Actually, Jay Asher’s critique of Blue Labour contains some perceptive observations. London Citizens could certainly do with some lessons in relationship management. I too find Blue Labour’s emphasis on faith jarring.

But please – ‘As Roy Hattersley said, “Believe me if you ever meet any working class people you will find they are just as liberal as you and I”‘. You could scour every chic coffee house in north London without finding anyone as liberal as Roy. There’s a real world out there, and it doesn’t consist of legions of working men and women tugging their forelocks and thanking their lucky stars for the equalities act.

Which isn’t to say it’s not an important piece of legislation. But let’s not kid ourselves its implementation has been greeted with national euphoria.

The attraction to me of the Blue Labour agenda is its honesty in confronting that fact. It attempts, sometimes clumsily, to break down the taboos that have created a wall between ourselves and those who should be our instinctive allies.

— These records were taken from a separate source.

Lemma next_word_size l : forall non c o p st, next_word non l = AOpt c o p st -> (scan_size st < words_size l)%nat.
Proof.
  induction l as [|w l IH]; intros non c o p st; [done|]. cbn [next_word]. rewrite words_size_cons. destruct (kind_of w) as [|text|pl|] eqn:Ek.
  - done.
  - intros E%parse_long_size. lia.
  - intros E%parse_short_size. apply kind_short in Ek as [Hk _]. lia.
  - intros E%IH. lia.
Qed.

Lemma getopt_size st c o p st' : getopt_long st = AOpt c o p st' -> (scan_size st' < scan_size st)%nat.
Proof.
  destruct st as [non pl l]. unfold getopt_long, scan_size at 2. cbn [place args nonopts]. destruct pl as [|x pl]; [apply next_word_size|].
  destruct l as [|w l]; [done|]. destruct (Byte.eqb x DASH); [intros E%parse_long_size|intros E%parse_short_size]; cbn [length pred] in *; lia.
Qed.

Lemma handle_size c o p st s st' s' : handle_opt c o p st s = Ret (st', s') -> (scan_size st' <= scan_size st)%nat.
Proof.
  assert (Hz : (scan_size (Scan (nonopts st) [] []) <= scan_size st)%nat) by (rewrite scan_size_plain; apply Nat.le_0_l).
  unfold handle_opt, usage. intros E.
  destruct c; try done; repeat first
    [ injection E as <- <-; first [done | exact Hz]
    | apply bind_Ret_inv in E as (? & _ & E)
    | match type of E with (if ?b then _ else _) = _ => destruct b; try done | match ?x with _ => _ end = _ => destruct x; try done end ].
Qed.

(** The result does not depend on the fuel once there is enough. *)
Lemma options_loop_fuel f1 : forall f2 st s, (scan_size st < f1)%nat -> (scan_size st < f2)%nat ->
  options_loop f1 st s = options_loop f2 st s /\ options_loop f1 st s <> Loop.
Proof.
  induction f1 as [|f1 IH]; intros [|f2] st s H1 H2; [lia..|]. cbn [options_loop].
  destruct (getopt_long st) as [c o p st1|ops] eqn:E; [|done]. apply getopt_size in E.
  destruct (handle_opt c o p st1 s) as [[st2 s2]|code| |] eqn:Eh; [|done..|].
  - apply handle_size in Eh. cbn [obind]. apply IH; lia.
  - exfalso. clear -Eh. assert (Hp : forall a, parse_int a <> Loop) by (intros a; destruct (parse_int_cases a) as [->|[n ->]]; done).
    unfold handle_opt, usage, arg_of in Eh. destruct c; try done;
      repeat first [ done | match type of Eh with
                     | (if ?b then _ else _) = _ => destruct b
                     | match ?x with _ => _ end = _ => destruct x
                     | obind (from_option _ _ ?o) _ = _ => destruct o; cbn [from_option obind] in Eh
                     | obind (parse_int ?a) _ = _ => specialize (Hp a); destruct (parse_int a); cbn [obind] in Eh
                     end ].
Qed.

Definition run (st : scan) (s : client) : outcome (list bytes * client) := options_loop (S (scan_size st)) st s.

Lemma run_step st s : run st s =
  match getopt_long st with
  | AEnd operands => Ret (operands, s)
  | AOpt c optarg prev st => let! (st, s) := handle_opt c optarg prev st s in run st s
  end.
Proof.
  unfold run at 1. cbn [options_loop]. destruct (getopt_long st) as [c o p st1|ops] eqn:E; [|done]. apply getopt_size in E.
  destruct (handle_opt c o p st1 s) as [[st2 s2]|code| |] eqn:Eh; [|done..]. apply handle_size in Eh. cbn [obind].
  apply options_loop_fuel; lia.
Qed.

(** ** What the options mean *)

(** The ways to write an option, a word that is no option, and an unknown option. *)
Inductive oitem : Type :=
| Short (c : byte) (v : option bytes)
| Attached (c : byte) (v : bytes)
| Long (name : bytes) (c : byte) (v : option bytes)
| LongEq (name : bytes) (c : byte) (v : bytes)
| Word (w : bytes)
| Unknown (c : byte).

Definition print_oitem (i : oitem) : list bytes :=
  match i with
  | Short c v => [DASH; c] :: option_list v
  | Attached c v => [DASH :: c :: v]
  | Long name c v => ([DASH; DASH] ++ name) :: option_list v
  | LongEq name c v => [[DASH; DASH] ++ name ++ EQUALS :: v]
  | Word w => [w]
  | Unknown c => [[DASH; c]]
  end.

Definition has_arg {A} (v : option A) : bool := bool_decide (is_Some v).
Definition short_ok (c : byte) (b : bool) : Prop := c <> x3a /\ c <> DASH /\ c <> x63 /\ short_opt optstring c = Some b.
Definition oitem_ok (i : oitem) : Prop :=
  match i with
  | Short c v => short_ok c (has_arg v)
  | Attached c v => short_ok c true /\ v <> []
  | Long name c v => c <> x63 /\ (name, has_arg v, c) ∈ long_opts
  | LongEq name c v => c <> x63 /\ (name, true, c) ∈ long_opts
  | Word w => kind_of w = KWord
  | Unknown c => c <> DASH /\ short_opt optstring c = None
  end.

Definition item_opt (i : oitem) : option (byte * option bytes) :=
  match i with
  | Short c v | Long _ c v => Some (c, v)
  | Attached c v | LongEq _ c v => Some (c, Some v)
  | Word _ => None
  | Unknown _ => Some (BAD, None)
  end.
Definition item_word (i : oitem) : option bytes := match i with Word w => Some w | _ => None end.

(** How a command line ends: with the last item, with a command, or with two dashes. *)
Inductive tail_item : Type := TEnd | TCommand (long : bool) (w : bytes) (ws : list bytes) | TDashes (ws : list bytes).
Definition print_tail (t : tail_item) : list bytes :=
  match t with
  | TEnd => []
  | TCommand long w ws => (if long then bs "--command" else bs "-c") :: w :: ws
  | TDashes ws => [DASH; DASH] :: ws
  end.
Definition tail_words (t : tail_item) : list bytes := match t with TDashes ws => ws | _ => [] end.
Definition tail_ok (t : tail_item) : Prop := match t with TCommand _ w _ => w <> [] | _ => True end.
(** The words of a command, separated by spaces. *)
Definition tail_command (t : tail_item) : option bytes :=
  match t with TCommand _ w ws => Some (w ++ concat (map (cons x20) ws)) | _ => None end.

I’d love it if the majority of my fellow citizens were passionate about racial equality and gay rights. But they’re not. Jay talks of listening to a room of 80-year-olds voice their admiration of Enoch Powell, and says ‘what was traditionally acceptable then is not now’. If only. Wander round to any of the Lewisham housing estates where I live, and you’ll find views like that alive and kicking. And some of the most strident opinions would be found amongst migrant families themselves.

Blue Labour isn’t a panacea. But at least it advocates opening a conversation with Labour’s lost working-class voters that is conducted in a language they understand. That will be a tough dialogue for both sides. But one we must have.

Our progressive ideals are, of course, non-negotiable. But we also have to ask ourselves some hard questions about why we’ve failed to sell those ideals to a sceptical electorate. As we saw at the general election, and again last Thursday, there is no ‘progressive majority’.

This process of re-engagement cannot, as Jay says, be constructed around a vision of the world as it existed in the 1900s. But nor can it be constructed around a vision of the world that existed in the 1990s. The great success of New Labour was that it was of its moment. And that moment has now passed.

To read the words ‘Blue Labour is almost trying to out-right the Conservatives in its rhetoric’ was to be transported back in time, to 1994 or 1995. I could hear again the final pained cries of the ideologues as they watched forlornly a new and revitalised Labour party steaming out of the station.

We cannot cling to the past. Just as we cannot cling to modernity for its own sake. And there are things buried deep within Labour’s DNA that we can, indeed must, harness if we are to embark on a programme of renewal.

Some of them will sit easy with the New Labour tradition. Some will not. Surely there is no harm in that?